» What is expected: Begin at the line containing "Definition marker_body (mk" in the entries below and end at the line containing "(** A character other than the terminator. *)"; transcribe that range exactly and nothing outside it.

■ ■ ■ ■ ■ ■ ■

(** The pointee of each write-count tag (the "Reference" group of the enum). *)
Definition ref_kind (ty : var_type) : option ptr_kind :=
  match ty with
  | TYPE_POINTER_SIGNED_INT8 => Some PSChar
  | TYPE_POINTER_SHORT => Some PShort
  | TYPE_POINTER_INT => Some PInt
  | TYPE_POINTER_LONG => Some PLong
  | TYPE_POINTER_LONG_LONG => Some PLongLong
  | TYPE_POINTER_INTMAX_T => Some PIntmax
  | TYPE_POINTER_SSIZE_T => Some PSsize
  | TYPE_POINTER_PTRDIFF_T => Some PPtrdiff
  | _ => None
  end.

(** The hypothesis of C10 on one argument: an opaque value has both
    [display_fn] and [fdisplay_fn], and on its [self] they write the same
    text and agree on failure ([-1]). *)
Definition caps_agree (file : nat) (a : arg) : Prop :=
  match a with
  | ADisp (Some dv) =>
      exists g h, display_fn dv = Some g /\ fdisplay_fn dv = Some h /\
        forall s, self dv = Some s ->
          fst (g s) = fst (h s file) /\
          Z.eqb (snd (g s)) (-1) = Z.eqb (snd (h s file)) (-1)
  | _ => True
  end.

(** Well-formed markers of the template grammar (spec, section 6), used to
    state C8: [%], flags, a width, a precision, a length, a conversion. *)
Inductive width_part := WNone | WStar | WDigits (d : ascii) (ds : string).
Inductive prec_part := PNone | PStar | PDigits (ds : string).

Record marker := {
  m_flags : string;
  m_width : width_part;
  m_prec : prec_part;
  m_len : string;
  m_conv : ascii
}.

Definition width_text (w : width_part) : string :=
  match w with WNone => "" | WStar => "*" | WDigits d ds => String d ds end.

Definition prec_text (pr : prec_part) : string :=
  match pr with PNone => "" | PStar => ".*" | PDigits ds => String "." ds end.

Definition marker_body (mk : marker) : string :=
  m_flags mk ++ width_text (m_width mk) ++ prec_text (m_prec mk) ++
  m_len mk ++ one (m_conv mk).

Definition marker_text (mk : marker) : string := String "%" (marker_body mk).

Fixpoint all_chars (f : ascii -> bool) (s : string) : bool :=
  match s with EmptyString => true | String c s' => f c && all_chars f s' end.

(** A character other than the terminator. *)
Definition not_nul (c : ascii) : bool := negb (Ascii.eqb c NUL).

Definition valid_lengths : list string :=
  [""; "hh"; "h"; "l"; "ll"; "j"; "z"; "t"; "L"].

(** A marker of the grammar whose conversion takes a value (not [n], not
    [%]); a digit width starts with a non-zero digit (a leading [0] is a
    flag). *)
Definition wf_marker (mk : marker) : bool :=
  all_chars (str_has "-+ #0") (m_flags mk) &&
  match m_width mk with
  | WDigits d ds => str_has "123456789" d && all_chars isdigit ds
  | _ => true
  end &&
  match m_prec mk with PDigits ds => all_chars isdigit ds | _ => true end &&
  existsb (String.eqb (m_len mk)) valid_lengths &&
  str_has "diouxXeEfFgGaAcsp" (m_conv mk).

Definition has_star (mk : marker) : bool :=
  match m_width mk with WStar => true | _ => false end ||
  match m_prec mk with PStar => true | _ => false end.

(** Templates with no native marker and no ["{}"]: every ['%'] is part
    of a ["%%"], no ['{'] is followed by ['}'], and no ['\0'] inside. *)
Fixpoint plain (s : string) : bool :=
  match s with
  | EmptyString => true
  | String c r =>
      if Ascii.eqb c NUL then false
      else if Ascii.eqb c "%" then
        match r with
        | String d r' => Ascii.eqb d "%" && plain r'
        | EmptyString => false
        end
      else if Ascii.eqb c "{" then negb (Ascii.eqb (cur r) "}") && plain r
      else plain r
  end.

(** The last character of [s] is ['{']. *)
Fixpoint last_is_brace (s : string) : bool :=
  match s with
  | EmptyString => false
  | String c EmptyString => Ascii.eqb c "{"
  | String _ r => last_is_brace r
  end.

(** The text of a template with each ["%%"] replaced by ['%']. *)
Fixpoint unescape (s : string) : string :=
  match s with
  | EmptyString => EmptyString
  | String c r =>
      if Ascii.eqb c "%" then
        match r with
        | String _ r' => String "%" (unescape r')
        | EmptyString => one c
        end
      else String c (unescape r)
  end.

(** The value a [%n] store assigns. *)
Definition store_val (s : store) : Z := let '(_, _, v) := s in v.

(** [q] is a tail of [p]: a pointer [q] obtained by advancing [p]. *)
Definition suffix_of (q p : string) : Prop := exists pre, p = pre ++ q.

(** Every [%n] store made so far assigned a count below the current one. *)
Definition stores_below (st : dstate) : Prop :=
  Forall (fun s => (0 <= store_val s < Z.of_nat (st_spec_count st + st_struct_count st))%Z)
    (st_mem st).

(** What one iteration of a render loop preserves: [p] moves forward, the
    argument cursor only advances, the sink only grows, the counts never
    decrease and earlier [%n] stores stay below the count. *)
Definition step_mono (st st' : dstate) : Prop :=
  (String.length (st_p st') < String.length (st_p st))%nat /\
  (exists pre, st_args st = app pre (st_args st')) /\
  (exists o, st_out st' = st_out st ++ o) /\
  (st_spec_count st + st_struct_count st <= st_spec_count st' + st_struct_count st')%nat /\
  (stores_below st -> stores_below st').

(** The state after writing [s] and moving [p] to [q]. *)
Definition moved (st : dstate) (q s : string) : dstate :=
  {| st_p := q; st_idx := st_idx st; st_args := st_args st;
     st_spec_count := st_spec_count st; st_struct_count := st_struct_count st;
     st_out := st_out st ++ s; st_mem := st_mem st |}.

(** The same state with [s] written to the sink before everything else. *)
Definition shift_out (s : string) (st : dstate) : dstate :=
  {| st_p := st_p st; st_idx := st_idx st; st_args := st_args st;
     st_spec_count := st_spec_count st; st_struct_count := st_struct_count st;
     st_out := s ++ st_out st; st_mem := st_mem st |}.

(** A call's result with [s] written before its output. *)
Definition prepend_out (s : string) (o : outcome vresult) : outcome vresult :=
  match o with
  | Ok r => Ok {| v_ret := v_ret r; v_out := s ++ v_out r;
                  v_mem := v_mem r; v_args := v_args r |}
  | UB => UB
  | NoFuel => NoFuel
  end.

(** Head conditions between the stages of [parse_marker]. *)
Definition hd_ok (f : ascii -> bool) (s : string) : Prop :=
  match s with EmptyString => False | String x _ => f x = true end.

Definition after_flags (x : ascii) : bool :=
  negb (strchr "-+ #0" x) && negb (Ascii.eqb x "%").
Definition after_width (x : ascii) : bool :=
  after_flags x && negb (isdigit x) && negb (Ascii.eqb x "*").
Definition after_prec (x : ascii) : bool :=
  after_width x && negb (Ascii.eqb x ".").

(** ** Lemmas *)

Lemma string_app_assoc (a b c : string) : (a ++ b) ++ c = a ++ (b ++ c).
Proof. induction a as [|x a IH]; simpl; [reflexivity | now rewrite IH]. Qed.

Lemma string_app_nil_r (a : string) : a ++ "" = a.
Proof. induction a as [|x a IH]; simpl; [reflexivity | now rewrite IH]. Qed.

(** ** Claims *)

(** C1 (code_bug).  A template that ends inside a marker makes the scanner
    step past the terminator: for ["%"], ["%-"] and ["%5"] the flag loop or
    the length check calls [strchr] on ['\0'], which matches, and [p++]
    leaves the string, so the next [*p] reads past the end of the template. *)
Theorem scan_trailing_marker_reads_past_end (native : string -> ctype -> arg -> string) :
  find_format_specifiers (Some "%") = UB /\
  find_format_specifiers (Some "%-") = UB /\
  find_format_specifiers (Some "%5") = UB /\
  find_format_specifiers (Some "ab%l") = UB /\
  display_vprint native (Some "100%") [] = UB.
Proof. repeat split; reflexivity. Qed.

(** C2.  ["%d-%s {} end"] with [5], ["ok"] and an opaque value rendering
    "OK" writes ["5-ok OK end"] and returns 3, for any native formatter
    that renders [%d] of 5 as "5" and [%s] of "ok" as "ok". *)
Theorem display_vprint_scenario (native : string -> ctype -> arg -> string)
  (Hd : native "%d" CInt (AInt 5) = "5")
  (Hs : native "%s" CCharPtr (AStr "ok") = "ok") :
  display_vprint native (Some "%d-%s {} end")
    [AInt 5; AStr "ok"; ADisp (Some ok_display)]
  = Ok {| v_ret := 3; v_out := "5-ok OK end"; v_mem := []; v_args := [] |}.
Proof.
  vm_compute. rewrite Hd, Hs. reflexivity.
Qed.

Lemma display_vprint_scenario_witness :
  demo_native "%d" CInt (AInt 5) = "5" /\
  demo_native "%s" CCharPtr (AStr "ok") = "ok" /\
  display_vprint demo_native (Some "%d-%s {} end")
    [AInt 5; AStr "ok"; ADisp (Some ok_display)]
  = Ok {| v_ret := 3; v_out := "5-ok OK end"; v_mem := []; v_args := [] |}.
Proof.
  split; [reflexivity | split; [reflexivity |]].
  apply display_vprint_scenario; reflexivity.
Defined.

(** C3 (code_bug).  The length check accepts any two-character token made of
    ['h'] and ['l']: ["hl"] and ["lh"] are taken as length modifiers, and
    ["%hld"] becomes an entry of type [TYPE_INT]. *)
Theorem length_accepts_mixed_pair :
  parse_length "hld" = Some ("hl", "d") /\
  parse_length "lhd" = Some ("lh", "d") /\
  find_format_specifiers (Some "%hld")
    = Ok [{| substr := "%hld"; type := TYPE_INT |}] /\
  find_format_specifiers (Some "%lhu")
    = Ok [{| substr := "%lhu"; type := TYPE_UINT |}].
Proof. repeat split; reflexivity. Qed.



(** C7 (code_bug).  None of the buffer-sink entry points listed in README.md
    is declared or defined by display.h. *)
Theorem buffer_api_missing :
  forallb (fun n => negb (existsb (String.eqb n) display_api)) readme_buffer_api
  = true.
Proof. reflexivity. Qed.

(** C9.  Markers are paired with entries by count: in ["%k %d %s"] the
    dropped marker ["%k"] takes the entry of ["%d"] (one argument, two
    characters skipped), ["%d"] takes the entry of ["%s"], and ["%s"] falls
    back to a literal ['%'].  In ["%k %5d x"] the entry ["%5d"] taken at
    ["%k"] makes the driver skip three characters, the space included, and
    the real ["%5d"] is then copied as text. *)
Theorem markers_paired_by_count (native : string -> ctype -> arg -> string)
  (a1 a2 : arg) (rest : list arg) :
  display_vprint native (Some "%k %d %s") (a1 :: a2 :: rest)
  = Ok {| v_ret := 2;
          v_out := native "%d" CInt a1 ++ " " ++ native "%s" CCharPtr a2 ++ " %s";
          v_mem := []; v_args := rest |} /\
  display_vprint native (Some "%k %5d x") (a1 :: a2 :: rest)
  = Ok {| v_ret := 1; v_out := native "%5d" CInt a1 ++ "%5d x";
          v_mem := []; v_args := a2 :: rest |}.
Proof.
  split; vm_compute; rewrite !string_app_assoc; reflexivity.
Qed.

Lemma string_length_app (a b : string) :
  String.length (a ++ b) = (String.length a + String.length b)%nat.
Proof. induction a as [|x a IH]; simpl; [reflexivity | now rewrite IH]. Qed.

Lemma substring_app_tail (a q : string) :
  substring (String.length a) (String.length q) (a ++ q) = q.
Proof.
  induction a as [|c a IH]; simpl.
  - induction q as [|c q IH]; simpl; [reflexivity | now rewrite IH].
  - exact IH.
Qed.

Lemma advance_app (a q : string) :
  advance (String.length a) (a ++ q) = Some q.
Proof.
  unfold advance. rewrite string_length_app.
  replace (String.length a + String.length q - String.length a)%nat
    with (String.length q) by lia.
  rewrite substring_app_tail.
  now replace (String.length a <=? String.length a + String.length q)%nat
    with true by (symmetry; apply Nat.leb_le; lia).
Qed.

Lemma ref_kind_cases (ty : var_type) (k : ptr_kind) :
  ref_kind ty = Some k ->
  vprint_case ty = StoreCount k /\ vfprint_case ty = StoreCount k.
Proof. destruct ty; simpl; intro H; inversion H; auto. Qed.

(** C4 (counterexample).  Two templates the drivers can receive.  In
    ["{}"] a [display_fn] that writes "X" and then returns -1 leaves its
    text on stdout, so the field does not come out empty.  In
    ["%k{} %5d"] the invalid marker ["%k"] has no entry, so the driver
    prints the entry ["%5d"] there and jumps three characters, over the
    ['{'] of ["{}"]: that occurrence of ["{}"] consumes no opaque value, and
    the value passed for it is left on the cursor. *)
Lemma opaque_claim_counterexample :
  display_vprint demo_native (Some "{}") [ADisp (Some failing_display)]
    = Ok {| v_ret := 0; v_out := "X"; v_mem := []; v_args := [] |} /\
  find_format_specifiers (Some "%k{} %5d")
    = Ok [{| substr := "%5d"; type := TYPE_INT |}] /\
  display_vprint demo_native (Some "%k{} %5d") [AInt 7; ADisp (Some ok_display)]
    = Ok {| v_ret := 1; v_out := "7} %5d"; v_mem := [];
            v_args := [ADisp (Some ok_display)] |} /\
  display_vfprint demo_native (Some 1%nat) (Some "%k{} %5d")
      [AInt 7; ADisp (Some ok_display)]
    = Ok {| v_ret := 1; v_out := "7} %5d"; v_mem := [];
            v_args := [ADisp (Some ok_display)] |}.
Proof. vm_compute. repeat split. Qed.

■ ■ ■ ■ ■ ■ ■

» Your response:
Definition marker_body (mk : marker) : string :=
  m_flags mk ++ width_text (m_width mk) ++ prec_text (m_prec mk) ++
  m_len mk ++ one (m_conv mk).

Definition marker_text (mk : marker) : string := String "%" (marker_body mk).

Fixpoint all_chars (f : ascii -> bool) (s : string) : bool :=
  match s with EmptyString => true | String c s' => f c && all_chars f s' end.

(** A character other than the terminator. *)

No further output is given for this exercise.